Important Note: The strength of the move away doesn't necessarily dictate the strength of the zone. A zone with at least one large candle moving away is considered valid. Zones formed from a 'base' often perform better due to the trapped trader dynamic.
Drawing the Zones:
Consistency is key. Here's a common method:
- Supply Zones: Draw the rectangle starting from the open of the last BULLISH candle before the sharp drop. Drag the top of the rectangle to the highest high reached just before the drop. If the candle immediately before the drop is bearish, find the most recent bullish candle prior to that.
- Demand Zones: Draw the rectangle starting from the open of the last BEARISH candle before the sharp rise. Drag the bottom of the rectangle to the lowest low reached just before the rise. If the candle immediately before the rise is bullish, find the most recent bearish candle prior to that.

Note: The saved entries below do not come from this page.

(** ** The plain values of a normalized subtree *)

(** What [normalize] promises the transaction. *)
Record normalized (root : bytes) (n : Subtree.NormalizedSubtree) : Prop := {
  nm_disjoint : Normalize.Disjoint (Subtree.values n);
  nm_display e : e ∈ Subtree.values n →
    lower (display_of (Subtree.displays n) (e_path e)) = e_path e;
  nm_below e : e ∈ Subtree.values n → Path.AtOrBelow (e_path e) root ∧ Path.Canonical (e_path e)
    ∧ e_path e ≠ "/" }.

Lemma normalize_normalized root vs n :
  Subtree.normalize root vs = Ok n → normalized (Path.fold root) n.
Proof.
  rewrite Normalize.normalize_spec. case_decide as Hv; [|done]. intros [= <-].
  destruct Hv as [Hv Hd]. rewrite Forall_forall in Hv.
  assert (∀ e, e ∈ sort_by Normalize.by_path (List.map Normalize.folded vs) →
            ∃ v, v ∈ vs ∧ e = Normalize.folded v) as Hin.
  { intros e He. rewrite elem_of_sort_by in He.
    apply list_elem_of_In, in_map_iff in He as (v & <- & Hv'). exists v.
    split; [by apply list_elem_of_In|done]. }
  split; cbn [Subtree.values Subtree.displays].
  - eapply Normalize.Disjoint_perm; [|exact Hd]. symmetry. apply sort_by_perm.
  - intros e (v & Hv' & ->)%Hin. cbn [e_path Normalize.folded]. unfold display_of.
    rewrite (Normalize.displays_recover vs) by done. done.
  - intros e (v & Hv' & ->)%Hin. destruct (Hv v Hv') as (Hp & Hb & _). cbn [e_path Normalize.folded].
    split; [by apply Path.is_at_or_below_spec in Hb|].
    destruct (Path.parse_operation (e_path v)) eqn:E; [|done].
    apply Path.parse_operation_spec in E as (_ & segs & Hne & Hs & ->).
    split; [apply Path.Canonical_lower; by exists segs|].
    rewrite Path.lower_render. apply Path.render_not_root; [by destruct segs|auto with sovereign].
Qed.

(** The secrets a replacement must leave alone. *)
Definition secrets_of (d : Database) (fold : bytes) : gset bytes :=
  list_to_set (omap (λ '(k, p, c),
    if bool_decide (c_classification c = SECRET) && touches k fold then Some k else None) (joined d)).

Lemma elem_of_secrets_of d fold k :
  k ∈ secrets_of d fold ↔
  ∃ p c, resolve d k = Some (p, c) ∧ c_classification c = SECRET ∧ touches k fold = true.
Proof.
  unfold secrets_of. rewrite elem_of_list_to_set, list_elem_of_omap. split.
  - intros ([[k' p] c] & Hin%elem_of_joined & E). destruct (_ && _) eqn:Eb; [|done].
    simplify_eq. bool_prop. exists p, c. rewrite resolve_spec. done.
  - intros (p & c & Hr%resolve_spec & Hc & Ht). exists (k, p, c).
    split; [by apply elem_of_joined|]. by rewrite Ht, bool_decide_eq_true_2.
Qed.

Lemma touches_spec k fold : touches k fold = true ↔ Path.AtOrBelow k fold ∨ Below fold k.
Proof. unfold touches. by rewrite orb_true_iff, at_or_below_spec, starts_with_slash_spec. Qed.

(** Two paths above one path nest. *)
Lemma Below_common k a b : Below k a → Below k b → Collide a b.
Proof.
  intros [s ->] [s' E]. apply app_eq_inv in E as [(x & -> & E)|(x & -> & E)];
    (destruct x as [|c x]; [left; by rewrite app_nil_r|]);
    injection E as <- _; right; [left|right]; by exists x.
Qed.

(** A path that nests with one at or below the root touches the root. *)
Lemma collide_touches k k' r :
  Path.AtOrBelow k r → Collide k k' → Path.AtOrBelow k' r ∨ Below r k'.
Proof.
  rewrite !AtOrBelow_spec. intros [->|[->|Hk]] Hc; [by left; left|destruct Hc as [->|[?|?]]; auto|].
  destruct Hc as [->|[Hc|Hc]]; [auto| |left; right; right; by eapply Below_trans].
  destruct (Below_common k r k' Hk Hc) as [->|[?|?]]; auto.
Qed.

Lemma plain_or_secret d id c :
  tree_wf d → contents d !! id = Some c → c_classification c = PLAIN ∨ c_classification c = SECRET.
Proof.
  intros Hwf Hc%(wf_check _ Hwf). unfold content_check in Hc. bool_prop.
  match goal with E : bool_decide _ || bool_decide _ = true |- _ =>
    apply orb_true_iff in E as [E|E]; bool_prop; auto end.
Qed.

(** The plain values a replacement asks for, once its preserve markers are
    resolved against the stored secrets. *)
Definition requested (n : Subtree.NormalizedSubtree) (secrets : gset bytes) : list (bytes * bytes) :=
  Subtree.plain_of (Subtree.resolve_preserve_markers (Subtree.values n) secrets).

Lemma resolve_markers_paths vs secrets :
  List.map e_path (Subtree.resolve_preserve_markers vs secrets) = List.map e_path vs.
Proof.
  unfold Subtree.resolve_preserve_markers. rewrite List.map_map. apply List.map_ext. intros v.
  destruct (e_content v) as [[]|]; [done| |done]. by case_bool_decide.
Qed.

Lemma requested_entry n secrets k v :
  (k, v) ∈ requested n secrets → ∃ e, e ∈ Subtree.values n ∧ e_path e = k.
Proof.
  intros Hin%Normalize.elem_of_plain_of.
  assert (k ∈ List.map e_path (Subtree.resolve_preserve_markers (Subtree.values n) secrets)) as Hk
    by (apply list_elem_of_In, in_map_iff; eexists; split; [|by apply list_elem_of_In]; done).
  rewrite resolve_markers_paths in Hk. apply list_elem_of_In, in_map_iff in Hk as (e & He & Hin').
  exists e. split; [by apply list_elem_of_In|done].
Qed.

Lemma plain_of_keys vs : List.map fst (Subtree.plain_of vs) `sublist_of` List.map e_path vs.
Proof.
  induction vs as [|[k [[c|]|]] vs IH]; simpl; by constructor.
Qed.

#[global] Instance not_collide_sym : Symmetric (λ a b, ¬ Collide a b).
Proof. intros a b Hn Hc. by apply Hn, Collide_sym. Qed.

Lemma Disjoint_paths vs :
  Normalize.Disjoint vs ↔ ForallOrdPairs (λ a b, ¬ Collide a b) (List.map e_path vs).
Proof. unfold Normalize.Disjoint. by rewrite FOP_map. Qed.

Lemma disjoint_nodup l : ForallOrdPairs (λ a b, ¬ Collide a b) l → NoDup l.
Proof.
  induction 1 as [|x l Hx _ IH]; constructor; [|done]. intros Hin.
  rewrite Forall_forall in Hx. apply (Hx x Hin). by left.
Qed.

Lemma requested_disjoint root n secrets :
  normalized root n → ForallOrdPairs (λ a b, ¬ Collide a b) (List.map fst (requested n secrets)).
Proof.
  intros Hn. eapply FOP_sublist; [apply plain_of_keys|]. rewrite resolve_markers_paths.
  by apply Disjoint_paths, nm_disjoint with root.
Qed.

(** ** The transaction *)

(** The rows a replacement clears. *)
Definition cleared_rows (fold : bytes) (keep : list bytes) (k : bytes) (_ : PathRow) (c : ContentRow)
  : bool :=
  at_or_below k fold && bool_decide (c_classification c = PLAIN) && negb (bool_decide (k ∈ keep)).

Section replace.
Context `{Crypto} (recorder : Trail.AuditRecorder).

#[global] Instance Forward_resolve_plain_writes values acc : Forward (resolve_plain_writes acc values).
Proof.
  revert acc. induction values as [|[k [[c|]|]] values IH]; intros acc;
    cbn [resolve_plain_writes e_content]; [apply _| |apply IH|apply IH].
  apply Forward_bind; [apply _|]. intros [id|]; [|apply IH].
  destruct (shared acc !! id); [case_bool_decide; [apply IH|apply _]|apply IH].
Qed.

The rationale for using the opposite-colored candle relates to how banks typically place orders – they don't usually buy into strong bullish candles or sell into strong bearish ones.
Key Rules for Trading Supply and Demand Zones
Avoid common pitfalls by adhering to these critical rules based on Smart Money Trading logic:
- Trade Recent Zones (Old Zones Rarely Work): Contrary to some beliefs, freshly created zones are far more potent than old ones. Focus your Price Action Analysis on zones formed relatively recently.
- Trade Fresh/Untouched Zones Only (One Time Use): Supply and demand zones are generally effective only on the first return of price. Once a zone has caused a reversal, its power is significantly diminished. The unfilled institutional orders are likely filled on that first touch. The exception is zones forming at the boundaries of clear consolidations, which might hold for multiple tests *while the consolidation is active*.
Understanding these rules helps filter trades and focus on higher-probability setups, avoiding traps often associated with simplistic support/resistance thinking or misunderstanding Market Manipulation Strategies.